Color coding can be as simple as keeping signage for all refuse containers one color and signage for all recycling containers another. However, when possible, assigning a color for each waste stream can help create pattern recognition for more successful behavior modification. For instance, if your facility collects cardboard, mixed office paper, supersacks, mixed plastic, and waste to energy as 5 separate waste streams, try having 5 specific colors for each stream’s signage. Some programs also color code containers to further build patterns for easy recognition.
Stay Eye Level
Recycling signage is useless if it isn’t visible. To ensure your recycling signage is easy to read, try placing it at eye level on or next to all containers. If your containers do not sit at eye level, consider hanging signs above them to draw attention downward to the container. In some instances, it may be best to have both a sign above the container and a label directly on the container.

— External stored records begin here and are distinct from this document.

(** * Finetuning orchestrator and Azure deployment wrapper

    A shallow embedding of

    - [llama_index/finetuning/openai/base.py]  (class [OpenAIFinetuneEngine])
    - [llama_index/llms/azure_openai.py]       (class [AzureOpenAI])

    Python methods become computations in a small state-and-exception monad
    that also records, in order, every call that leaves the process (the
    validator, the file system, the provider's HTTP API, the clock, the
    console).  The collaborators whose code lives elsewhere are fields of a
    [world] record; nothing is assumed about what they answer. *)

From Stdlib Require Import ZArith Lia.
From Stdlib Require QArith.
From stdpp Require Import gmap strings list.

Open Scope string_scope.
Open Scope list_scope.
#[local] Set Warnings "-register-all".

(** ** Python values *)

(** The values that travel through keyword mappings ([**model_kwargs],
    [additional_kwargs], the request mapping of the chat client). *)
Inductive pyval :=
  | PNone
  | PBool (b : bool)
  | PInt (z : Z)
  | PFloat (q : QArith_base.Q)
  | PStr (s : string)
  | PDict (d : gmap string pyval)
  | PObj (tag : string).

Definition opt_to_py {A} (inj : A → pyval) (o : option A) : pyval :=
  match o with
  | None => PNone
  | Some a => inj a
  end.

Simply naming your recycling streams may not effectively translate what items should be placed with each stream. This is why it is very important to include examples in your signage. The best examples will be items that employees encounter on a daily basis. For example, if you want people to place corrugated containers, empty kraft ingredient bags, white cardboard, brown cardboard, tissue boxes, glove boxes, and dust mask boxes in a stream labeled “Cardboard,” list these items as examples on your signage.
Always include images of your examples. Even items people use daily may have multiple names. For instance, stretch film is sometimes referred to as LDPE film or plastic wrap. Images also can help clarify any extenuating factors affecting whether or not something should be recycled. For example, some kraft ingredient bags come with a poly lining while others do not. If you only want employees placing unlined kraft bags in your cardboard recycling stream, it would be helpful to include an image showing the unlined bag.
Sometimes it can be just as helpful to clarify what should not be placed in a recycling container as what should. Looking back at the example of poly lined kraft bags vs. unlined kraft bags, if you do not want employees placing poly lined bags in your cardboard stream, consider including it in a list of “don’ts” at the bottom of your sign. Listing don’ts is a great way to address common recycling mistakes. However, to ensure this section does not overpower your list of positive examples, we suggest including it towards the bottom of your sign, perhaps in a smaller font.
Now that you’ve read our best practices, it’s time to start improving recycling signage at your facility. For reference, we’ve included some examples you can view here. For best results, remember to be consistent and check with your recycler regarding what materials should go with each recycling stream. Good luck!